For solo developers, Neon solves the biggest pain point of managed PostgreSQL: cost. Traditional managed Postgres (RDS, Cloud SQL, even smaller providers) charges you for a running instance 24/7, even when nobody is hitting your database at 3 AM. Neon's serverless model scales to zero and only charges for the compute you actually use. The free tier includes 512 MB of storage and reasonable compute limits, which is more than enough for side projects and early-stage products.
I switched to Neon for a project that was costing me $15 per month on another provider just to sit idle most of the day. The savings were immediate. Cold starts are the tradeoff. The first query after the database has been idle takes a moment longer, but for most applications this is barely noticeable.
The database branching feature is quietly revolutionary. Before running a migration in production, you create a branch, test the migration there, verify everything works, and then apply it to your main database. It is the safety net every solo developer needs when there is nobody to review your schema changes.
When to Pick Convex
Convex is the right choice when you want a complete backend platform with real-time reactivity and minimal infrastructure management.
Pick Convex if:
- Your application needs real-time data sync (collaborative features, live dashboards)
- You want a complete backend, not just a database (functions, storage, scheduling included)
- End-to-end TypeScript type safety is a priority
- You are building with React or Next.js
- You prefer writing server functions over SQL queries
- You do not need the relational model (JOINs, complex queries)
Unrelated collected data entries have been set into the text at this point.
(* ===== verification/Wl18xx.v ===== *)
(** * The wl18xx lower driver (wl18xx/main.c, wl18xx/tx.c)

    The data-path operations of the 18xx family, immediate transmit completion
    included, and their instance of the lower-driver interface with its laws. *)

From S2P Require Import Prelude Ieee80211 WlState ChipOps Io Mailbox Queues LinkQueues.
From S2P Require Import PowerSave TxPath TxAllocFacts TxSched TxInv SchedFacts TxMoves.
From S2P Require Import TxPrep TxWork TxDone TxDoneFacts Event EventFacts Irq Links LinksFacts IfaceFacts Keys KeysFacts.

Definition WL18XX_INTR_TRIG_EVENT_ACK := BIT 29.
Definition WL18XX_TX_HW_BLOCK_SIZE := 268.
Definition WL18XX_TX_HW_BLOCK_SPARE := 1.
Definition WL18XX_TX_HW_EXTRA_BLOCK_SPARE := 2.
Definition WL18XX_TX_CTRL_NOT_PADDED := BIT 7.
Definition WL18XX_TX_STATUS_DESC_ID_MASK := 0x7F.
Definition WL18XX_TX_STATUS_STAT_BIT_IDX := 7.
Definition RX_BUF_PADDED_PAYLOAD := BIT 30.
(** [sizeof(struct wl1271_rx_descriptor)], the descriptor of both families *)
Definition WL18XX_RX_DESC_SIZE := 16.

Module Wl18xx.

Definition wl18xx_trigger_cmd (cmd_box_addr : Z) (c : fw_cmd) (wl : wl1271) : Z * wl1271 :=
  wlcore_write_cmd cmd_box_addr c wl.

Definition wl18xx_ack_event (wl : wl1271) : Z * wl1271 :=
  wlcore_write32 (rtable_interrupt_trig (hw wl)) WL18XX_INTR_TRIG_EVENT_ACK wl.

Definition wl18xx_calc_tx_blocks (wl : wl1271) (len spare_blks : Z) : Z :=
  let blk_size := WL18XX_TX_HW_BLOCK_SIZE in
  u32 (u32 (len + blk_size - 1) / blk_size + spare_blks).

Definition wl18xx_set_tx_desc_blocks (wl : wl1271) (desc : tx_hw_descr) (blks spare_blks : Z)
    : tx_hw_descr := desc <| d_mem0 := u8 blks |>.

Definition wl18xx_set_tx_desc_data_len (wl : wl1271) (desc : tx_hw_descr) (skb : sk_buff)
    : tx_hw_descr :=
  desc <| d_length := u16 (skb_len skb) |>
       <| d_mem1 := if has_quirk wl WLCORE_QUIRK_TX_PAD_LAST_FRAME
                    then WL18XX_TX_CTRL_NOT_PADDED else 0 |>.

(** Offset of [protocol] in [struct iphdr]. *)
Definition IPHDR_PROTOCOL := 9.

Definition wl18xx_set_tx_desc_csum (wl : wl1271) (desc : tx_hw_descr) (skb : sk_buff)
    : tx_hw_descr :=
  if negb (checksum_param (hw wl)) then desc <| d_csum := 0 |>
  else if negb (skb_csum_partial skb) then desc <| d_csum := 0 |>
  else
    let ip_hdr_offset := u32 (skb_network_offset skb - skb_mac_offset skb) in
    if 128 <=? ip_hdr_offset then desc <| d_csum := 0 |>
    else
      let protocol := byte_at (skb_data skb) (skb_network_offset skb + IPHDR_PROTOCOL) in
      desc <| d_csum := Z.lor (u8 (Z.shiftl ip_hdr_offset 1)) (Z.land protocol 1) |>.

Definition wl18xx_get_spare_blocks (wl : wl1271) (is_gem : bool) : Z :=
  if negb (extra_spare_vif_count wl =? 0) then WL18XX_TX_HW_EXTRA_BLOCK_SPARE
  else WL18XX_TX_HW_BLOCK_SPARE.

(** The control byte of the descriptor at [buf_offset - last_len]. *)
Definition wl18xx_pre_pkt_send (wl : wl1271) (buf_offset last_len : Z) : Z * wl1271 :=
  if has_quirk wl WLCORE_QUIRK_TX_PAD_LAST_FRAME then
    let ctrl := buf_offset - last_len + 3 in
    (ALIGN buf_offset WL12XX_BUS_BLOCK_SIZE,
     wl <| aggr_buf ::= fun b =>
       zset b ctrl (Z.land (zget 0 b ctrl) (u8 (Z.lnot WL18XX_TX_CTRL_NOT_PADDED))) |>)
  else (buf_offset, wl).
Convex gives you more than a database. It gives you the entire backend layer, which means fewer services to manage and faster development velocity for the right type of application.
When to Pick Neon
Neon is the right choice when you want a standard, reliable PostgreSQL database with modern serverless conveniences.
Pick Neon if:
- You know PostgreSQL and want to keep using it
- You want a database that scales to zero and does not charge when idle
- Database branching for safe migrations appeals to you
- You are building with any framework or language (Neon is just Postgres)
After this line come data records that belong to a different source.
(* ===== verification/IfaceTheorems.v ===== *)
(** * Theorems about interfaces, roles and recovery *)

From S2P Require Import Prelude Ieee80211 WlState ChipOps Io Mailbox Queues LinkQueues.
From S2P Require Import PowerSave TxPath TxAllocFacts TxSched TxInv SchedFacts TxMoves.
From S2P Require Import TxPrep TxWork TxDone TxDoneFacts FwStatus Rx Event EventFacts Irq Links.
From S2P Require Import LinksFacts Roles RolesFacts Init BaFacts Iface IfaceFacts Recovery VifData.
From S2P Require Import Driver Wl12xx Wl18xx Examples.

(** C36.  Recovery brings the device to a clean stop: unless a module parameter
    forbids it, the work ends whatever the bus answers, with every interface
    removed, every queue, descriptor, link, role and block count empty, the
    device off and the queues no longer stopped for the restart; and every
    buffer the driver held has been given back, exactly once. *)
Theorem recovery_resets `{laws : wlcore_ops_laws} turns fuel c wl :
  work_inv wl -> state wl = WLCORE_STATE_RESTARTING -> plt wl = false -> vifs_init wl ->
  no_recovery (hw wl) = false ->
  bug_on_recovery (hw wl) = false \/ flag wl WL1271_FLAG_INTENDED_FW_RECOVERY = true ->
  (length (wlvif_list wl) <= turns)%nat ->
  exists wl', wl1271_recovery_work turns fuel c wl = Ret wl' /\
    work_inv wl' /\ stopped wl' /\ watchdog_recovery wl' = false /\
    (forall q, is_queue q ->
       wlcore_is_queue_stopped_by_reason wl' q WLCORE_QUEUE_STOP_REASON_FW_RESTART = false) /\
    (forall s, s <> dummy_packet (hw wl) -> released s (log wl') = copies s wl).
Proof.
  intros W Hs Hp Hi Hn Hb Hl.
  destruct (recovery_spec turns fuel c wl W Hs Hp Hi Hn Hb Hl) as (wl' & E & K & P & Wd & Q).
  exists wl'. split_and!; try done; [apply K|]. intros s Hd.
  rewrite <- (stopped_released wl') by (done || apply (inv_counts _ (wi_inv _ (kc_inv _ _ K)))).
  by apply K.
Qed.

Definition failed_ex : wl1271 := queued_ex <| state := WLCORE_STATE_RESTARTING |>.

Lemma failed_ex_inv : work_inv failed_ex.
Proof. apply work_inv_state, queued_ex_inv. Qed.

Lemma failed_ex_init : vifs_init failed_ex.
Proof.
  intros v Hv. change (v ∈ [2%nat; 1%nat]) in Hv.
  apply elem_of_cons in Hv as [->|Hv%list_elem_of_singleton]; [|subst]; reflexivity.
Qed.

Lemma recovery_resets_witness : exists wl',
  @wl1271_recovery_work Wl12xx.wl12xx_ops 2 1 1 failed_ex = Ret wl' /\ stopped wl' /\
  released 5 (log wl') = 1.
Proof.
  destruct (@recovery_resets Wl12xx.wl12xx_ops Wl12xx.wl12xx_laws 2 1 1 failed_ex failed_ex_inv
    ltac:(reflexivity) ltac:(reflexivity) failed_ex_init ltac:(reflexivity)
    ltac:(left; reflexivity) ltac:(apply le_n)) as (wl' & E & _ & P & _ & _ & R).
  exists wl'. split; [exact E|]. split; [exact P|]. exact (R 5%nat ltac:(discriminate)).
Defined.



(** C38.  Starting an access point is all or nothing: with the firmware's
    agreement it owns two distinct fresh links, for unicast and for broadcast;
    on any failure (no SSID, no link left, the command refused) the link map,
    the interface and the queues are as before. *)
Theorem ap_start_atomic `{laws : wlcore_ops_laws} v wl : work_inv wl -> v ∈ wlvif_list wl ->
  ap_global_hlid (vif_at wl v) = WL12XX_INVALID_LINK_ID ->
  ap_bcast_hlid (vif_at wl v) = WL12XX_INVALID_LINK_ID ->
  let '(ret, wl') := wl12xx_cmd_role_start_ap v wl in
  work_keeps wl wl' /\
  ((ret < 0 /\ links_now v (links_map wl) (vif_at wl v) (link_queue wl) wl') \/
   (ret = 0 /\ exists g b, is_link g /\ is_link b /\ g <> b /\
      test_bit g (links_map wl) = false /\ test_bit b (links_map wl) = false /\
      links_now v (set_bit b (set_bit g (links_map wl)))
        (role_granted ApBcast b (role_granted ApGlobal g (vif_at wl v))) (link_queue wl) wl')).
Proof. apply start_ap_spec. Qed.

Definition new_ap_ex : wl12xx_vif :=
  vif0 <| vif_flags := BIT WLVIF_FLAG_INITIALIZED |> <| bss_type := BSS_TYPE_AP_BSS |>
       <| ap_global_hlid := WL12XX_INVALID_LINK_ID |> <| ap_bcast_hlid := WL12XX_INVALID_LINK_ID |>
       <| vif_ssid := [97; 112] |>.
Definition two_aps_ex : wl1271 := (register 3 new_ap_ex wl_ex) <| bus := cmd_done_ex |>.

Lemma two_aps_ex_inv : work_inv two_aps_ex.
Proof.
  apply bus_inv, register_inv; [apply wl_ex_inv | | done].
  apply (bool_decide_unpack _); vm_compute; exact I.
Qed.

Lemma ap_start_atomic_witness :
  fst (@wl12xx_cmd_role_start_ap Wl12xx.wl12xx_ops 3 two_aps_ex) = 0 /\
  exists g b, g <> b /\
    links_map (snd (@wl12xx_cmd_role_start_ap Wl12xx.wl12xx_ops 3 two_aps_ex))
    = set_bit b (set_bit g (links_map two_aps_ex)).
Proof.
  assert (fst (@wl12xx_cmd_role_start_ap Wl12xx.wl12xx_ops 3 two_aps_ex) = 0) as E by (vm_compute; reflexivity).
  split; [exact E|].
  pose proof (@ap_start_atomic Wl12xx.wl12xx_ops Wl12xx.wl12xx_laws 3 two_aps_ex two_aps_ex_inv
    ltac:(by repeat constructor) ltac:(reflexivity) ltac:(reflexivity)) as A.
  destruct (wl12xx_cmd_role_start_ap _ _) as [ret wl']. simpl in E. subst ret.
  destruct A as [_ [[Hr _]|(_ & g & b & _ & _ & Hgb & _ & _ & L)]]; [by discriminate Hr|].
  exists g, b. split; [exact Hgb | exact (ln_map _ _ _ _ _ L)].
Defined.

(** C39.  Reading the log of a crashed firmware ends and stays within its page,
    whatever the memory blocks it left behind contain (a chain of blocks may
    well be circular): the walk takes at most a turn per byte of the page and
    one, and only appends to the log. *)
Theorem fwlog_panic_ends `{laws : wlcore_ops_laws} c wl : work_inv wl ->
  (exists wl', wl12xx_read_fwlog_panic c wl = Ret wl' /\ work_keeps wl wl' /\
     zlen (fwlog wl') <= PAGE_SIZE) /\
  (forall offset end_of_log addr, 0 <= offset <= WL12XX_HW_BLOCK_SIZE ->
     exists wl' l, fwlog_walk (S (Z.to_nat PAGE_SIZE)) offset end_of_log addr wl = Ret wl' /\
       fwlog wl' = fwlog wl ++ l /\ zlen (fwlog wl') <= PAGE_SIZE).
Proof.
  intros W. split.
  - destruct (read_fwlog_panic_spec c wl W) as (wl' & E & K). exists wl'. split_and!; [done..|].
    apply (inv_ring _ (wi_inv _ (wk_inv _ _ K))).
  - intros offset e addr Ho. pose proof (zlen_nonneg (fwlog wl)).
    destruct (fwlog_walk_spec (S (Z.to_nat PAGE_SIZE)) offset e addr wl W Ho) as (wl' & E & K & l & El);
      [rewrite Nat2Z.inj_succ, Z2Nat.id by done; lia|].
    exists wl', l. split_and!; [done..|]. apply (inv_ring _ (wi_inv _ (wk_inv _ _ K))).
Qed.

Lemma fwlog_panic_ends_witness : exists wl',
  @wl12xx_read_fwlog_panic Wl12xx.wl12xx_ops 1 failed_ex = Ret wl' /\ zlen (fwlog wl') <= PAGE_SIZE.
Proof.
  destruct (@fwlog_panic_ends Wl12xx.wl12xx_ops Wl12xx.wl12xx_laws 1 failed_ex failed_ex_inv)
    as [(wl' & E & _ & B) _].
  exists wl'. split; [exact E | exact B].
Defined.

(** C40.  Rate policies and templates are taken and given back in balance: with
    enough of them free, setting an interface up gives it as many distinct
    policies as its type needs, none held by anyone before, and a template if
    it is a station; taking its identifiers away leaves both maps as they were
    to the last bit. *)
Theorem vif_data_roundtrip v type wl : type <> NL80211_IFTYPE_OTHER -> is_Some (vifs wl !! v) ->
  weight (rate_policies_map wl) WL12XX_MAX_RATE_POLICIES + policy_need type <= WL12XX_MAX_RATE_POLICIES ->
  weight (klv_templates_map wl) WLCORE_MAX_KLV_TEMPLATES < WLCORE_MAX_KLV_TEMPLATES ->
  exists wl', wl12xx_init_vif_data v type wl = (0, wl') /\
    NoDup (policies (vif_at wl' v)) /\
    Forall (fun p => 0 <= p < WL12XX_MAX_RATE_POLICIES /\ test_bit p (rate_policies_map wl) = false)
      (policies (vif_at wl' v)) /\
    rate_policies_map wl' = foldr set_bit (rate_policies_map wl) (policies (vif_at wl' v)) /\
    rate_policies_map (deinit_ids v wl') = rate_policies_map wl /\
    klv_templates_map (deinit_ids v wl') = klv_templates_map wl.
Proof.
  intros Ht Hv Hw Hk. destruct (vif_data_spec v type wl Ht Hv Hw Hk) as (wl' & E & H & T).
  exists wl'. destruct (holds_policies v _ wl' H) as (H1 & H2 & H3).
  destruct (deinit_spec v _ _ wl' H T) as [D1 D2]. done.
Qed.

Lemma vif_data_roundtrip_witness : exists wl',
  wl12xx_init_vif_data 1 NL80211_IFTYPE_STATION wl_ex = (0, wl') /\
  NoDup (policies (vif_at wl' 1)) /\ rate_policies_map (deinit_ids 1 wl') = rate_policies_map wl_ex.
Proof.
  destruct (vif_data_roundtrip 1 NL80211_IFTYPE_STATION wl_ex ltac:(discriminate)
    ltac:(by eexists) ltac:(vm_compute; discriminate) ltac:(vm_compute; reflexivity))
    as (wl' & E & N & _ & _ & R & _).
  exists wl'. split; [exact E|]. split; [exact N | exact R].
Defined.

(** ** Two observations *)

(** In the state recovery runs in, the command that stops the firmware's logger
    is refused before it reaches the bus. *)
Lemma stop_fwlog_never_sent `{ops : wlcore_ops} wl : state wl = WLCORE_STATE_RESTARTING ->
  wl12xx_cmd_stop_fwlog wl = (- EIO, wl).
Proof. apply cmd_send_restarting. Qed.

Definition roc_ex : wl1271 := snd (@wl12xx_start_dev Wl12xx.wl12xx_ops 1 IEEE80211_BAND_5GHZ 36
  (wl_ex <| bus := cmd_done_ex ++ cmd_done_ex ++ cmd_done_ex |>)).

(** From an interface on 2.4 GHz, a device role is started on a channel of 5 GHz
    and then asked to stay on the channel of that number in 2.4 GHz. *)
Lemma roc_ignores_band :
  (exists role hlid session, CMD_ROLE_START_DEV role WLCORE_BAND_5GHZ 36 hlid session ∈ sent roc_ex) /\
  exists role, CMD_REMAIN_ON_CHANNEL role 36 WLCORE_BAND_2_4GHZ ∈ sent roc_ex.
Proof. vm_compute. split; repeat eexists; repeat (apply list_elem_of_here || apply list_elem_of_further). Qed.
- You need relational data modeling with JOINs, indexes, and constraints
- You want to use your favorite ORM (Prisma, Drizzle, SQLAlchemy, etc.)
- Portability matters, because you can migrate to any Postgres host anytime
Neon is PostgreSQL with better developer experience. No new paradigm to learn, just a smarter way to run the database you already trust.
The Verdict
Convex and Neon occupy very different positions in the backend tooling landscape. Convex is an opinionated, all-in-one platform that replaces your database, API layer, and real-time infrastructure. Neon is a focused, best-in-class PostgreSQL service that fits into any architecture you choose.
For most solo developers, Neon is the more versatile choice. PostgreSQL works with every framework, every ORM, every language. Your skills transfer directly. Your data model is portable. You can pair Neon with any backend framework (Django, Rails, Express, FastAPI) and any frontend. The serverless pricing means you only pay for what you use, and the branching feature makes database changes safer.
Choose Convex when real-time reactivity is a core product requirement and you are working in the TypeScript/React ecosystem. For these specific use cases, Convex delivers a better experience than bolting real-time features onto Postgres. Collaborative tools, live-updating dashboards, and multiplayer applications are where Convex truly shines.
If you are not sure which camp you fall into, start with Neon. It is the more conventional choice, and you can always reach for Convex when a project specifically calls for it. PostgreSQL has been the right answer for most applications for decades, and Neon makes it easier than ever to use.